The initial lesion is a papule which undergoes central necrosis to form a clean, granulomatous, sharply-defined ulcer.

Granuloma Inguinale
Granuloma Inguinale

This process continues, with development of multiple, confluent ulcers, which may be painful or painless. The ulcers have a beefy red base which bleeds easily. Pseudobuboes in the groin can be felt.

The diagnosis is confirmed with biopsy of the ulcer, showing Donovan bodies on H&E stain or Giemsa stain.

This condition is rare in the United States, but somewhat more common in the tropical areas of southern Africa, India and New Guinea.

Treatment*

Several antimicrobial regimens have been effective, but only a limited number of controlled trials have been published. Treatment has been shown to halt progression of lesions, and healing typically proceeds inward from the ulcer margins; prolonged therapy is usually required to permit granulation and re-epithelialization of the ulcers. Relapse can occur 6–18 months after apparently effective therapy.

Recommended Regimen

  • Azithromycin 1 g orally once per week or 500 mg daily for at least 3 weeks and until all lesions have completely healed

Alternative Regimens

  • Doxycycline 100 mg orally twice a day for at least 3 weeks and until all lesions have completely healed
    OR
  • Ciprofloxacin 750 mg orally twice a day for at least 3 weeks and until all lesions have completely healed
    OR
  • Erythromycin base 500 mg orally four times a day for at least 3 weeks and until all lesions have completely healed
    OR
  • Trimethoprim-sulfamethoxazole one double-strength (160 mg/800 mg) tablet orally twice a day for at least 3 weeks and until all lesions have completely healed

The addition of another antibiotic to these regimens can be considered if improvement is not evident within the first few days of therapy. Addition of an aminoglycoside to these regimens is an option (gentamicin 1 mg/kg IV every 8 hours).

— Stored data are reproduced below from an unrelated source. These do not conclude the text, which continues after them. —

(** Lines 143-160, from the two dimensions on. *)
Definition classify_bitmap (pixelData : pointer) (width height : Z) : M Z :=
  if (0 <? width) && (0 <? height) then
    let ratio := Double.div (Double.of_int width) (Double.of_int height) in
    if (width =? 23) && (height =? 22) then
      free pixelData ;;;
      ret (enum_value IBEAM)
    else if Double.eqb ratio (Double.of_int 1) then
      result <- determineResizeDirection pixelData width height ;;
      free pixelData ;;;
      ret (enum_value result)
    else
      free pixelData ;;;
      ret (enum_value ARROW)
  else
    free pixelData ;;;
    ret (enum_value ARROW).

Definition getCursorType (pf : Platform) : M Z :=
  platform CGSGetGlobalCursorDataSize_call ;;;
  let err := data_size_status pf in
  let dataSize := data_size pf in
  if negb (err =? kCGErrorSuccess) || (dataSize <=? 0) then
    fprintf_stderr
      "[Error] GCSGetGlobalCursorDataSize failed with error code %d.\n"
      [err] ;;;
    ret 1
  else
    pixelData <- malloc (malloc_succeeds pf) (size_t_of_int dataSize) ;;
    match pixelData with
    | None =>
        free pixelData ;;;
        fprintf_stderr "[Error] Failed to allocate cursor data buffer.\n" [] ;;;
        ret 1
    | Some _ =>
        reply <- CGSGetGlobalCursorData pf pixelData dataSize ;;
        let err := fst reply in
        let cursorSize := snd reply in
        if negb (err =? kCGErrorSuccess) then
          free pixelData ;;;
          fprintf_stderr
            "[Error] CGSGetGlobalCursorData failed with error code %d.\n"
            [err] ;;;
          ret 1
        else
          width <- lift_option (Double.to_int (cg_width cursorSize)) ;;
          height <- lift_option (Double.to_int (cg_height cursorSize)) ;;
          classify_bitmap pixelData width height
    end.

Definition getCurrentCursorType (pf : Platform) : M Z :=
  type <- getCursorType pf ;;
  ret type.

(** ** hideCursor, notTodayDock, showCursor *)

Definition hideCursor (pf : Platform) : M Z :=
  platform (CFStringCreateWithCString_call "SetsCursorInBackground") ;;;
  platform (CGSSetConnectionProperty_call "SetsCursorInBackground" true) ;;;
  platform CFRelease_call ;;;
  platform CGDisplayHideCursor_call ;;;
  let error := hide_status pf in
  (if negb (error =? kCGErrorSuccess) then
     fprintf_stderr "[Error] CGDisplayHideCursor failed (error = %d)\n" [error]
   else ret tt) ;;;
  platform CGEventSourceCreate_call ;;;
  platform (CGEventSourceSetLocalEventsSuppressionInterval_call 0) ;;;
  (if event_source pf then platform CFRelease_call else ret tt) ;;;
  ret 0.


Definition showCursor (pf : Platform) : M Z :=
  platform CGDisplayShowCursor_call ;;;
  let error := show_status pf in
  (if negb (error =? kCGErrorSuccess) then
     fprintf_stderr "[Error] CGDisplayShowCursor failed (error = %d)\n" [error]
   else ret tt) ;;;
  platform CGEventSourceCreate_call ;;;
  platform (CGEventSourceSetLocalEventsSuppressionInterval_call 0) ;;;
  (if event_source pf then platform CFRelease_call else ret tt) ;;;
  ret 0.

(** ** The occupancy statistics of a bitmap, as the specification words them *)

(** The indices [0, 1, ..., n - 1]. *)
Definition zrange (n : Z) : list Z := map Z.of_nat (seq 0 (Z.to_nat n)).

(** The first byte of the pixel in column [x] of row [y]. *)
Definition alpha_at (buf : list byte) (width x y : Z) : Z :=
  match buf !! Z.to_nat ((y * width + x) * 4) with
  | Some b => uint8_to_int b
  | None => 0
  end.

(** A pixel is opaque when its first byte exceeds 10. *)
Definition opaque (buf : list byte) (width x y : Z) : bool :=
  10 <? alpha_at buf width x y.

Definition indicator (b : bool) : Z := if b then 1 else 0.

Fixpoint sum_over (l : list Z) (f : Z -> Z) : Z :=
  match l with
  | [] => 0
  | i :: l' => f i + sum_over l' f
  end.

Fixpoint max_over (l : list Z) (f : Z -> Z) : Z :=
  match l with
  | [] => 0
  | i :: l' => Z.max (f i) (max_over l' f)
  end.

(** The number of opaque pixels of a [width] x [height] bitmap that
    satisfy [P]. *)
Definition opaque_where (P : Z -> Z -> bool) (buf : list byte)
    (width height : Z) : Z :=
  sum_over (zrange height) (fun y =>
    sum_over (zrange width) (fun x =>
      indicator (opaque buf width x y && P x y))).

Definition opaque_total (buf : list byte) (width height : Z) : Z :=
  opaque_where (fun _ _ => true) buf width height.

Definition opaque_on_diagonal (buf : list byte) (width height : Z) : Z :=
  opaque_where (fun x y => x =? y) buf width height.

Definition opaque_on_antidiagonal (buf : list byte) (width height : Z) : Z :=
  opaque_where (fun x y => x =? width - y - 1) buf width height.

Definition row_count (buf : list byte) (width y : Z) : Z :=
  sum_over (zrange width) (fun x => indicator (opaque buf width x y)).

Definition col_count (buf : list byte) (width height x : Z) : Z :=
  sum_over (zrange height) (fun y => indicator (opaque buf width x y)).

(** The largest number of opaque pixels in one row, in one column. *)
Definition max_row (buf : list byte) (width height : Z) : Z :=
  max_over (zrange height) (row_count buf width).

Definition max_col (buf : list byte) (width height : Z) : Z :=
  max_over (zrange width) (col_count buf width height).

(** The fraction of the opaque pixels that [n] of them are, as the double
    the program compares. *)
Definition fraction (n total : Z) : Double.double :=
  Double.div (Double.of_int n) (Double.of_int total).

(** The diagonal signature: some pixel is opaque, none of the opaque pixels
    is on the main diagonal and 0.04 of them are on the anti-diagonal. *)
Definition diagonal_signature (buf : list byte) (width height : Z) : bool :=
  diagonal_test
    (mkDiag (wrap_int (opaque_on_diagonal buf width height))
       (wrap_int (opaque_on_antidiagonal buf width height))
       (wrap_int (opaque_total buf width height))).

(** The state after [k] more loads from the pixel buffer. *)
Definition add_loads (k : Z) (s : state) : state :=
  mkState (heap s) (next_block s) (released s) (stderr s) (calls s)
    (loads s + k).

(** Every block from [next_block] on is still to be allocated. *)
Definition heap_wf (s : state) : Prop :=
  forall b, (next_block s <= b)%nat -> heap s !! b = None.

(** ** Loop invariants of the two traversals *)

(** The three summands a pixel contributes to the diagonal counters. *)
Definition on_diag (buf : list byte) (width x y : Z) : Z :=
  indicator (opaque buf width x y && (x =? y)).
Definition on_anti (buf : list byte) (width x y : Z) : Z :=
  indicator (opaque buf width x y && (x =? width - y - 1)).
Definition on_any (buf : list byte) (width x y : Z) : Z :=
  indicator (opaque buf width x y && true).

(** [holds a n f]: the array [a] has [n] cells and cell [i] holds [f i]. *)
Definition holds (a : list Z) (n : Z) (f : Z -> Z) : Prop :=
  Z.of_nat (length a) = n /\
  forall i, 0 <= i < n -> a !! Z.to_nat i = Some (f i).

(** The cells of [rowCounts] and [colCounts] when the second traversal is
    about to visit column [x] of row [y]. *)
Definition rows_at (buf : list byte) (width y x i : Z) : Z :=
  if i <? y then row_count buf width i
  else if i =? y
       then sum_over (zrange x) (fun x' => indicator (opaque buf width x' y))
       else 0.

Definition cols_at (buf : list byte) (width y x j : Z) : Z :=
  sum_over (zrange y) (fun y' => indicator (opaque buf width j y'))
  + (if j <? x then indicator (opaque buf width j y) else 0).

Definition visiting (buf : list byte) (width height y x : Z)
    (o : occupancy) : Prop :=
  holds (rowCounts o) height (rows_at buf width y x) /\
  holds (colCounts o) width (cols_at buf width y x) /\
  maxInAnyRow o = max_over (zrange y) (row_count buf width).

(** ** Sample bitmaps and states *)

Definition pixel_bytes (on : bool) : list byte :=
  [if on then xff else x00; x00; x00; x00].

(** The [width] x [height] bitmap whose pixel [(x, y)] is opaque when
    [f x y]. *)
Definition draw (width height : Z) (f : Z -> Z -> bool) : list byte :=
  concat (map (fun y => concat (map (fun x => pixel_bytes (f x y))
                                  (zrange width)))
            (zrange height)).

Other Management Considerations

Persons should be followed clinically until signs and symptoms have resolved. All persons who receive a diagnosis of granuloma inguinale should be tested for HIV.

Follow-up

Patients should be followed clinically until signs and symptoms resolve.

Management of Sex Partners

Persons who have had sexual contact with a patient who has granuloma inguinale within the 60 days before onset of the patient’s symptoms should be examined and offered therapy. However, the value of empiric therapy in the absence of clinical signs and symptoms has not been established.

Special Considerations

Pregnancy

Doxycycline should be avoided in the second and third trimester of pregnancy because of the risk for discoloration of teeth and bones, but is compatible with breastfeeding. Data suggest that ciprofloxacin presents a low risk to the fetus during pregnancy. Sulfonamides are associated with rare but serious kernicterus in those with G6PD deficiency and should be avoided in third trimester and during breastfeeding. For these reasons, pregnant and lactating women should be treated with a macrolide regimen (erythromycin or azithromycin). The addition of an aminoglycoside (gentamicin 1 mg/kg IV every 8 hours) can be considered if improvement is not evident within the first few days of therapy.

HIV Infection

Persons with both granuloma inguinale and HIV infection should receive the same regimens as those who do not have HIV infection. The addition of an aminoglycoside (gentamicin 1 mg/kg IV every 8 hours) can be considered if improvement is not evident within the first few days of therapy.